WORK TO BE COMPLETED
Give again, word for word, each line below starting at the one that contains "0 <= window -> (near" and ending at the one that contains "no more than".

*** Opening of RECORDS TO PROCESS ***

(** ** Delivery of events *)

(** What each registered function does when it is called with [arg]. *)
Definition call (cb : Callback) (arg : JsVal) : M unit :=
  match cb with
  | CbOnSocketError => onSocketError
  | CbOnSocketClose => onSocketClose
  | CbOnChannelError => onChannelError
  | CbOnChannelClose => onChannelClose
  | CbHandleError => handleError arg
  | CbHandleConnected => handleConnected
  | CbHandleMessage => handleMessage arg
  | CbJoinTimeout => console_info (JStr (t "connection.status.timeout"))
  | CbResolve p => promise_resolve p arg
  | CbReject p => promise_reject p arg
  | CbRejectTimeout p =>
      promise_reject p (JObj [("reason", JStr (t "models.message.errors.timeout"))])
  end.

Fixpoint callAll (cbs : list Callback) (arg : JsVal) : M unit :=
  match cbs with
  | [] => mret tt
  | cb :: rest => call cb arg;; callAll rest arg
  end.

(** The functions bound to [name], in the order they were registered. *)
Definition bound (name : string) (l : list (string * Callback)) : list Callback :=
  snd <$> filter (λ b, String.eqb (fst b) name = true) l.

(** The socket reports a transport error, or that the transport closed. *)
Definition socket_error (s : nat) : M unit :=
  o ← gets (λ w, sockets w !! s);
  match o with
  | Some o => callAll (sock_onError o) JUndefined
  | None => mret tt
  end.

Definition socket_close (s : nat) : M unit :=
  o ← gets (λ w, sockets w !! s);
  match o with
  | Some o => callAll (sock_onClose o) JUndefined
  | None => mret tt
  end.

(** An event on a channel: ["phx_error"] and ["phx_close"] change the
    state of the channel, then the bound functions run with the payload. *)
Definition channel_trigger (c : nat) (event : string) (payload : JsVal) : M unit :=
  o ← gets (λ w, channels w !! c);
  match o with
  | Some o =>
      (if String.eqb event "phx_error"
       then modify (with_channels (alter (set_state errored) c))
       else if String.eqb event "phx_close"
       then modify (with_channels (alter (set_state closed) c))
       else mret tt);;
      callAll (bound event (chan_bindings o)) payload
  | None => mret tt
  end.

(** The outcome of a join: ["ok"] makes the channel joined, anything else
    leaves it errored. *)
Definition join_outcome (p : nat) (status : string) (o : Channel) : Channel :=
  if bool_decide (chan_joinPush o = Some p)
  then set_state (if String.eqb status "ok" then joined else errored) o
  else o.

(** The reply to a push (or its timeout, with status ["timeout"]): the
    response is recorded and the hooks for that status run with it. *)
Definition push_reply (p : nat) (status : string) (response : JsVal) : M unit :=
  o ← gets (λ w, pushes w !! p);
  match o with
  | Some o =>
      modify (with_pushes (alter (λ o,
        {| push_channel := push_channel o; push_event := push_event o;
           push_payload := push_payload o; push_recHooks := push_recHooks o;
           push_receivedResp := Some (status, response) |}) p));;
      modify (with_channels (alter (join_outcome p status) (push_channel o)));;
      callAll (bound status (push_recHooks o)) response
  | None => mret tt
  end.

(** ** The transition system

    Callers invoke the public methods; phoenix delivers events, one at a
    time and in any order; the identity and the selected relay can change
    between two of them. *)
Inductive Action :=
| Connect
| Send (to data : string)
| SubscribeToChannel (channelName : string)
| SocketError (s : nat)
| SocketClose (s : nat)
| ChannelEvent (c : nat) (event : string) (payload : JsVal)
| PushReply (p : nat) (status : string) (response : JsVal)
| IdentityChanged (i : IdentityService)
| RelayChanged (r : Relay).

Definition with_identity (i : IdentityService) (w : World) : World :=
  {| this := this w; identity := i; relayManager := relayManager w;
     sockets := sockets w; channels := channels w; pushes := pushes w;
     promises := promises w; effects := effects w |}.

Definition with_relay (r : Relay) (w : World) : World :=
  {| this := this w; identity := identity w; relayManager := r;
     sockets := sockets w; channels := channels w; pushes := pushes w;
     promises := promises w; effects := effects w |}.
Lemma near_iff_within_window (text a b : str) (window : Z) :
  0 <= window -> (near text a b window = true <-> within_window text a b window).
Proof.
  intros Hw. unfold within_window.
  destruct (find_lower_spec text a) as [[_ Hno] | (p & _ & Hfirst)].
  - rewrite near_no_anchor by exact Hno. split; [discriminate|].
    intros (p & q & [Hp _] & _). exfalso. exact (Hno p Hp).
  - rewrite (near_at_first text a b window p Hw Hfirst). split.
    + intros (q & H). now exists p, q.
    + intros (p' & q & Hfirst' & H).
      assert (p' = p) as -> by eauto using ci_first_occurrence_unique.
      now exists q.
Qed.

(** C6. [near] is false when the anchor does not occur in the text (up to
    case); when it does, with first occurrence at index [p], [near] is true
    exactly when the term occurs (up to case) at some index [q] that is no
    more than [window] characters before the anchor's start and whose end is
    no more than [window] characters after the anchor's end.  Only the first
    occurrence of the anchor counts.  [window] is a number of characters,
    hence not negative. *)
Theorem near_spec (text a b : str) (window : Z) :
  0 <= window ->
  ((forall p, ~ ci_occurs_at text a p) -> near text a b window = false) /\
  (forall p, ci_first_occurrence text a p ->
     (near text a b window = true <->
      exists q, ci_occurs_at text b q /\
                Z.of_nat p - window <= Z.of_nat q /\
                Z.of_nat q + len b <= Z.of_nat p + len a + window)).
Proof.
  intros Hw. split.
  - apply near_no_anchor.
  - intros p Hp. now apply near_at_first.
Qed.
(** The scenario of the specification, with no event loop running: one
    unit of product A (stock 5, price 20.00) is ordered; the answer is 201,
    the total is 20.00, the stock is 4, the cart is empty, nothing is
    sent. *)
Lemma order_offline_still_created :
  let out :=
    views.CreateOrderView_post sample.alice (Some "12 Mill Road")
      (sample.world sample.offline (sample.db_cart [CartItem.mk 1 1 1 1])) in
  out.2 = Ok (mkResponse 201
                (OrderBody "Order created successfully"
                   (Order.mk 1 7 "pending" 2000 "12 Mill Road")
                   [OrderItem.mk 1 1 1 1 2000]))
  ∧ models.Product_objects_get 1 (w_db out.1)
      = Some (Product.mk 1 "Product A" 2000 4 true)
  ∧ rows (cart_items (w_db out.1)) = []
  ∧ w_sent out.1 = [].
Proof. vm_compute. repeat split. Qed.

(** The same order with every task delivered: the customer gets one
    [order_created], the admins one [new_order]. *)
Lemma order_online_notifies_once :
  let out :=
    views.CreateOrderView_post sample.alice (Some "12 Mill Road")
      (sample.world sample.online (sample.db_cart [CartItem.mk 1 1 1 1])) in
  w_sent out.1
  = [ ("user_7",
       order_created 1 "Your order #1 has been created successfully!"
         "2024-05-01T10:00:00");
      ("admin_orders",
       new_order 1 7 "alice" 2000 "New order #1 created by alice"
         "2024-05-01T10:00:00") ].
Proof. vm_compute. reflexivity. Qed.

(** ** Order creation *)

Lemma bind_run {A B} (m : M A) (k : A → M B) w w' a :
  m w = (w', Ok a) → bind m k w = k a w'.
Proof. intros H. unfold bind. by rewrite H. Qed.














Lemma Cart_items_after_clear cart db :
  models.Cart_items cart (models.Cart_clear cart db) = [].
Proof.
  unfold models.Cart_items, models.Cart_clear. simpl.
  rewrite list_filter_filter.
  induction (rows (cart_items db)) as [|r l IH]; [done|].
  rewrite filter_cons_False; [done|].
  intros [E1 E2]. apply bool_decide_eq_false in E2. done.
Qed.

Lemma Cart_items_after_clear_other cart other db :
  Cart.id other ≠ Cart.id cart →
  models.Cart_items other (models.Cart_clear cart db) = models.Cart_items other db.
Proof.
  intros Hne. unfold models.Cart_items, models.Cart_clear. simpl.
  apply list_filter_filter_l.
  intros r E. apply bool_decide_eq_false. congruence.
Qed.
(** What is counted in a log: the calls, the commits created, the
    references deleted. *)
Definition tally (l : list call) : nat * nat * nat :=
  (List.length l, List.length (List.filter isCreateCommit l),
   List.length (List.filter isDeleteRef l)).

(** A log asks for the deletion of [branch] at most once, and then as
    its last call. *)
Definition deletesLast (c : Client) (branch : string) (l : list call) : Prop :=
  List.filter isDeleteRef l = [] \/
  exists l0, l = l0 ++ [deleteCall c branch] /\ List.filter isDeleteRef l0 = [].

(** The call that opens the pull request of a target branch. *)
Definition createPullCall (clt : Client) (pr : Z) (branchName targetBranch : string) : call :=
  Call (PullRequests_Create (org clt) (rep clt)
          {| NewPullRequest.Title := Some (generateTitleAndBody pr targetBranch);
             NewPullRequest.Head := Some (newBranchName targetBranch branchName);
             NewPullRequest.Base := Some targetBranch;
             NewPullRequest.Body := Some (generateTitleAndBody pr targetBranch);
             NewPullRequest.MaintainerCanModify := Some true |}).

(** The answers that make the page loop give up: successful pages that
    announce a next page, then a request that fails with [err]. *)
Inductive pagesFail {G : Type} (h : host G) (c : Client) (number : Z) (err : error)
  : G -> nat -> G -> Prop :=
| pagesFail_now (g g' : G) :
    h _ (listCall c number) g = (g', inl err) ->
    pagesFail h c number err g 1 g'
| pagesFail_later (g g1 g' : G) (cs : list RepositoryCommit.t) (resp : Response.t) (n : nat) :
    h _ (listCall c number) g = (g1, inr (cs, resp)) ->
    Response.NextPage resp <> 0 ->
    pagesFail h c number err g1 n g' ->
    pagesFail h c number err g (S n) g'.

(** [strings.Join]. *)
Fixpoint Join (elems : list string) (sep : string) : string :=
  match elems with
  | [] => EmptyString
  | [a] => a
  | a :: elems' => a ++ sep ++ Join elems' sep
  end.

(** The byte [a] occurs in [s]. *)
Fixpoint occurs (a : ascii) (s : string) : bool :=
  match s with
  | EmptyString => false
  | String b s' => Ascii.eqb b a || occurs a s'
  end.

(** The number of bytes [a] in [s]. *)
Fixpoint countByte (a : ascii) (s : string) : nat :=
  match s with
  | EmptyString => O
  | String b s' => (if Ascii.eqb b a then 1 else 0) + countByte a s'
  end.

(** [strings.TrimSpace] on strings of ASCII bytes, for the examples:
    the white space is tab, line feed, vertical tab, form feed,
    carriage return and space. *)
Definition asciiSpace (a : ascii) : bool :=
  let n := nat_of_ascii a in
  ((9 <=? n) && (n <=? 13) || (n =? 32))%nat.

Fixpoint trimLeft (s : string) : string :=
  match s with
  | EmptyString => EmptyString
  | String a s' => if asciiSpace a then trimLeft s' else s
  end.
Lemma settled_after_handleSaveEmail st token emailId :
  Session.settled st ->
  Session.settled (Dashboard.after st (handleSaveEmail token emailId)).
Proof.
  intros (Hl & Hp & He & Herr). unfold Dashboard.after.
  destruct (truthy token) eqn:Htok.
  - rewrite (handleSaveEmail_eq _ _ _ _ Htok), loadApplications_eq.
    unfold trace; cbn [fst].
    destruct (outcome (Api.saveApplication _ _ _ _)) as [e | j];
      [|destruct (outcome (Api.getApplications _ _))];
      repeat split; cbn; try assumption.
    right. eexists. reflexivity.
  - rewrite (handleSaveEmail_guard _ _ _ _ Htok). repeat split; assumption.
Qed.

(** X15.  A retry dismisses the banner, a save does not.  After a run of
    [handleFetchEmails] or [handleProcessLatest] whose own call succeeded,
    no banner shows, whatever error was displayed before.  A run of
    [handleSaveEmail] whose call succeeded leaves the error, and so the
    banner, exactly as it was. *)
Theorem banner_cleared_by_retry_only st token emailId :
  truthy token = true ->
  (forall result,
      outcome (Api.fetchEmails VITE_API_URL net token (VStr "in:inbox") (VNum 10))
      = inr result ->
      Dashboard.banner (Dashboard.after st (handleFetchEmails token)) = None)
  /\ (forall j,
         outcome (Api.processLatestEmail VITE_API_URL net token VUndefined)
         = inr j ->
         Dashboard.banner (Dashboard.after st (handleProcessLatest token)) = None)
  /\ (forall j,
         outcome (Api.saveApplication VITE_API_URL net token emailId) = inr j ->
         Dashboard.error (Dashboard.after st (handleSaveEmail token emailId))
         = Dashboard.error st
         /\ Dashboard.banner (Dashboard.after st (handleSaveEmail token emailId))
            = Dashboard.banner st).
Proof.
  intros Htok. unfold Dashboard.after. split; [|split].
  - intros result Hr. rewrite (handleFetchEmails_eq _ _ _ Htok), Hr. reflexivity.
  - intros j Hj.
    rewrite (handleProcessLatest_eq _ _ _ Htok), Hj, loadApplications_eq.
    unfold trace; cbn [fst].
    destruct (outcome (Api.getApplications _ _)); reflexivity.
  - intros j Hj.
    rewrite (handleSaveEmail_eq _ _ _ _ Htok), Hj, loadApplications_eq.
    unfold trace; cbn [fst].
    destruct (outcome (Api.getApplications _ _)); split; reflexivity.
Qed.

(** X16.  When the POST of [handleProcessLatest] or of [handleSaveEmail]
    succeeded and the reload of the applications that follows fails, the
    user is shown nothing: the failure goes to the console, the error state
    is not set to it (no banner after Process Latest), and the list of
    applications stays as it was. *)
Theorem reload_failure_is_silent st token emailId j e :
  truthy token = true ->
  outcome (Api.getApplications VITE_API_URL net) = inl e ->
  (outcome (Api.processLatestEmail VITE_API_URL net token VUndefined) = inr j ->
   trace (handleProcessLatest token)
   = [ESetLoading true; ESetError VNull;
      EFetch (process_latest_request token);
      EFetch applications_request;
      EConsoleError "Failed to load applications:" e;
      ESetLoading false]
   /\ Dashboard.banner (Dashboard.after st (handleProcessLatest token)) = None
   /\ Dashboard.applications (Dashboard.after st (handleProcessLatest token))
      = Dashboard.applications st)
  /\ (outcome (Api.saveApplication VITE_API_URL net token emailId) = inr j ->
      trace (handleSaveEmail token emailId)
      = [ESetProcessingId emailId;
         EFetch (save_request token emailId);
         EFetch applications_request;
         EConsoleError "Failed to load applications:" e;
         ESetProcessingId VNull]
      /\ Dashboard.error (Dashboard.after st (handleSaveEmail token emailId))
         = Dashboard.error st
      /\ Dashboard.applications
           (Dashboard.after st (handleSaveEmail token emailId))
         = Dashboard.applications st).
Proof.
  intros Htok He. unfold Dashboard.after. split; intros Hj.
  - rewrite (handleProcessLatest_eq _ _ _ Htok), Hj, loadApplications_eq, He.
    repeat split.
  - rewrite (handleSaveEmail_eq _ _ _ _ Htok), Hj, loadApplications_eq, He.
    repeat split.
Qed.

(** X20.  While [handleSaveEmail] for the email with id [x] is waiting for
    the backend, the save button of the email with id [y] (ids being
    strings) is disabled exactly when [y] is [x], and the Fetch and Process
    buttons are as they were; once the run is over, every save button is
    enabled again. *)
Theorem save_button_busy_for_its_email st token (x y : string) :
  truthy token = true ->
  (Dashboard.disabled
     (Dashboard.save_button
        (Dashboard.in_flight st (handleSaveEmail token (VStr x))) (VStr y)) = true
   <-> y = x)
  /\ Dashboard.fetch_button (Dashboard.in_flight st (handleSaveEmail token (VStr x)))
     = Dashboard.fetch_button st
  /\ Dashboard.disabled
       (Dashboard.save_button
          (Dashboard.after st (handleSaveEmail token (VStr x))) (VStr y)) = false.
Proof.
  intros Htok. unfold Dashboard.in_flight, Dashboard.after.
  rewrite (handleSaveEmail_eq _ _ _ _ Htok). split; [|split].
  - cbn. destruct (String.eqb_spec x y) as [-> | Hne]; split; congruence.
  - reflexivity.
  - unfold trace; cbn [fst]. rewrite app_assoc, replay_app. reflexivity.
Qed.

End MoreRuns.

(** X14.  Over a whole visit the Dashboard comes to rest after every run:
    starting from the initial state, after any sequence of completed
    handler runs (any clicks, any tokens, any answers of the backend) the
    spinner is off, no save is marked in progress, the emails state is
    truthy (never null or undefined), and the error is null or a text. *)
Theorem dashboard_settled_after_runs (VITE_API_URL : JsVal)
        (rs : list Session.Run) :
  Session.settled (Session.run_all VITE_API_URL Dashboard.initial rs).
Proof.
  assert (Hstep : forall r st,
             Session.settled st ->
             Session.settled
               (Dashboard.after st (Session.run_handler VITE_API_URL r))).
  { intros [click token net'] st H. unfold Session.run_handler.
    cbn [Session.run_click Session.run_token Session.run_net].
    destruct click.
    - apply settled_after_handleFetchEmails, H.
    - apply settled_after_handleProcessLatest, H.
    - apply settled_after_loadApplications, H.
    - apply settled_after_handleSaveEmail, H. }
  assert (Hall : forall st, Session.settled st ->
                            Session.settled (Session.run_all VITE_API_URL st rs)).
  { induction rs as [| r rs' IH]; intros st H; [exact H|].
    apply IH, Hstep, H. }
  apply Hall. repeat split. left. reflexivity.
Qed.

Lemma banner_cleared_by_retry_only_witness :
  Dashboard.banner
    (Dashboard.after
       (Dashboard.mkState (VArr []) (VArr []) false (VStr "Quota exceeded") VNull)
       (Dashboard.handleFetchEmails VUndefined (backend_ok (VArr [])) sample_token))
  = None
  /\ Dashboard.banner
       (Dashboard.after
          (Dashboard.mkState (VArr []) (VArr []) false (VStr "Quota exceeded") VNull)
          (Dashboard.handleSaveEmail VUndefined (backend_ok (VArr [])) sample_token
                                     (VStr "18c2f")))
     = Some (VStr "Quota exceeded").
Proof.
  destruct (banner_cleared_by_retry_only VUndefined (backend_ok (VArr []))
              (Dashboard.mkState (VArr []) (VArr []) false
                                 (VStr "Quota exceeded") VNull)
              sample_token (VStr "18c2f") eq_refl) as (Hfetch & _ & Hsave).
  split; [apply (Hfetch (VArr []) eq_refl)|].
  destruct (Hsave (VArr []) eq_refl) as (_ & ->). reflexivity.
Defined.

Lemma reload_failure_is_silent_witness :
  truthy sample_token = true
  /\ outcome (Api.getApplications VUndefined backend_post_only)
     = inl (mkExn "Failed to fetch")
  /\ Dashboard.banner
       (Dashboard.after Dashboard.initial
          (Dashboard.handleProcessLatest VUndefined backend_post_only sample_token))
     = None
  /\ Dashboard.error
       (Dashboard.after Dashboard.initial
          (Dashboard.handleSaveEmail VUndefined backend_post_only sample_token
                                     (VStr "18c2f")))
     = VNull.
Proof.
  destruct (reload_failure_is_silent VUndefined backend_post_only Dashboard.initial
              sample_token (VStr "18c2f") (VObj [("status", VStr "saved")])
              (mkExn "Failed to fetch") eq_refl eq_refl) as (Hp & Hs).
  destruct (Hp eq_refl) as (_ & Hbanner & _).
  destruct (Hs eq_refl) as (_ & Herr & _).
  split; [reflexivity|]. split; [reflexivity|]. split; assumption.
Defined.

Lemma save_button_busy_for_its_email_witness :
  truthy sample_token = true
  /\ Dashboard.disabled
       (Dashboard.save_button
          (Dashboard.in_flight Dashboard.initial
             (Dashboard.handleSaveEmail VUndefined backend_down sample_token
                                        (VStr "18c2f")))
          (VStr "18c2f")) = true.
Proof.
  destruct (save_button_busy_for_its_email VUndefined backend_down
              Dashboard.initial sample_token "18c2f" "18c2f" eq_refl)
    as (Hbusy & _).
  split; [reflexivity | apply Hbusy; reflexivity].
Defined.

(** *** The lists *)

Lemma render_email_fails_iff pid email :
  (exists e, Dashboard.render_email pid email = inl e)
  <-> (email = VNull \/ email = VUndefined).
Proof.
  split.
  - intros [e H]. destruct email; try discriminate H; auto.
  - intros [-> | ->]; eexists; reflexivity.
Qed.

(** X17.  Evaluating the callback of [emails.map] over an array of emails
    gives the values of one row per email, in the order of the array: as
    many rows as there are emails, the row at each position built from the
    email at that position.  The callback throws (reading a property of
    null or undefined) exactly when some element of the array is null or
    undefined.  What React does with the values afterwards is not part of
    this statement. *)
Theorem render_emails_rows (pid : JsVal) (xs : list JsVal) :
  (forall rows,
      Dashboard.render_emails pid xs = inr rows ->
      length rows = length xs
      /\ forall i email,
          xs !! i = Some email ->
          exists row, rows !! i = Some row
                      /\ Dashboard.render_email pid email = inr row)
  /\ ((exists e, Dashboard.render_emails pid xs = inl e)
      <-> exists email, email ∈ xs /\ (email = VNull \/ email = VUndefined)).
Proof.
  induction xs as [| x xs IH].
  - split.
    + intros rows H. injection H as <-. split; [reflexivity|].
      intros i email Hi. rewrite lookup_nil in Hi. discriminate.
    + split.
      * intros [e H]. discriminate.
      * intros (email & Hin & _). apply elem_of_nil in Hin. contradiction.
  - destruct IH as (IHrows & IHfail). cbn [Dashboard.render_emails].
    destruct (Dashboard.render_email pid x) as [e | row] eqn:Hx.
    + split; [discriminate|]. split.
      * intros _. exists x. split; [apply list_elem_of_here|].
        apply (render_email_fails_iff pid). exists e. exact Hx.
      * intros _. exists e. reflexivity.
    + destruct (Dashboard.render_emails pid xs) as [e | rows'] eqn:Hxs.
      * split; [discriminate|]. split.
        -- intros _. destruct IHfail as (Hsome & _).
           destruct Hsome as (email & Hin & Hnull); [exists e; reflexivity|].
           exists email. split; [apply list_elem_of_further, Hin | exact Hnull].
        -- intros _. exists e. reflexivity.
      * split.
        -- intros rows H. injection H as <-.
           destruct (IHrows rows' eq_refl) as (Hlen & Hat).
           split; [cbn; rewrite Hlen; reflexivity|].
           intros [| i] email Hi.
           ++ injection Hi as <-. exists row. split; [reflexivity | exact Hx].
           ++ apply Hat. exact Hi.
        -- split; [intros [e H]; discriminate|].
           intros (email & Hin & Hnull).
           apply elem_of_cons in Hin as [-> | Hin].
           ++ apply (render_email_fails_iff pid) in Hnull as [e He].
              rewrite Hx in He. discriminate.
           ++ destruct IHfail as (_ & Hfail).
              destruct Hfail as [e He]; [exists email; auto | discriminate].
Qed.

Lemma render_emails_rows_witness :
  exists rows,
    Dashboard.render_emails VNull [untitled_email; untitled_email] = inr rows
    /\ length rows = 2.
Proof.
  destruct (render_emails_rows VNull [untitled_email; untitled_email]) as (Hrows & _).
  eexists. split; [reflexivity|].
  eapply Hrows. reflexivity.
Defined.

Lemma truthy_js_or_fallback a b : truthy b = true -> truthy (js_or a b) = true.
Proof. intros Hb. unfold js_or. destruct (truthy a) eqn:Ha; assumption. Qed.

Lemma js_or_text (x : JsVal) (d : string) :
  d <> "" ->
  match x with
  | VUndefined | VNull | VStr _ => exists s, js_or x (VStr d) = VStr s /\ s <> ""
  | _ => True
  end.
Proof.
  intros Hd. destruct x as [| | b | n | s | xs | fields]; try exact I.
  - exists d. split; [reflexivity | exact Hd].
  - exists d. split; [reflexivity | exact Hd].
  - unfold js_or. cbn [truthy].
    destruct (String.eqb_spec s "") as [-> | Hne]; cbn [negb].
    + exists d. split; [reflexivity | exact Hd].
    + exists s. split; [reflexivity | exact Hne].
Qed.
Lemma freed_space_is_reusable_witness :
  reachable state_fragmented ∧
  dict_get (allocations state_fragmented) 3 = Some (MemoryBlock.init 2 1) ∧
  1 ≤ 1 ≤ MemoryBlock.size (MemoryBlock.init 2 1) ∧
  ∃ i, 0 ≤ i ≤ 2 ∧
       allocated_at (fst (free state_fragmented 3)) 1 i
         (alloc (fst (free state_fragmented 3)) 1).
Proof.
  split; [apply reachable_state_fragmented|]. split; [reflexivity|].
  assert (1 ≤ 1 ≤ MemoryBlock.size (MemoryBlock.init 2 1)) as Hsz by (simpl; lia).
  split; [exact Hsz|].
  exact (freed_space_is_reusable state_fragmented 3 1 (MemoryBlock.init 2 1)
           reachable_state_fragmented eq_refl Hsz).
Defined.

*** Close of RECORDS TO PROCESS ***

FINISHED EXERCISE
  0 <= window -> (near text a b window = true <-> within_window text a b window).
Proof.
  intros Hw. unfold within_window.
  destruct (find_lower_spec text a) as [[_ Hno] | (p & _ & Hfirst)].
  - rewrite near_no_anchor by exact Hno. split; [discriminate|].
    intros (p & q & [Hp _] & _). exfalso. exact (Hno p Hp).
  - rewrite (near_at_first text a b window p Hw Hfirst). split.
    + intros (q & H). now exists p, q.
    + intros (p' & q & Hfirst' & H).
      assert (p' = p) as -> by eauto using ci_first_occurrence_unique.
      now exists q.
Qed.

(** C6. [near] is false when the anchor does not occur in the text (up to
    case); when it does, with first occurrence at index [p], [near] is true
    exactly when the term occurs (up to case) at some index [q] that is no
    more than [window] characters before the anchor's start and whose end is
    no more than [window] characters after the anchor's end.  Only the first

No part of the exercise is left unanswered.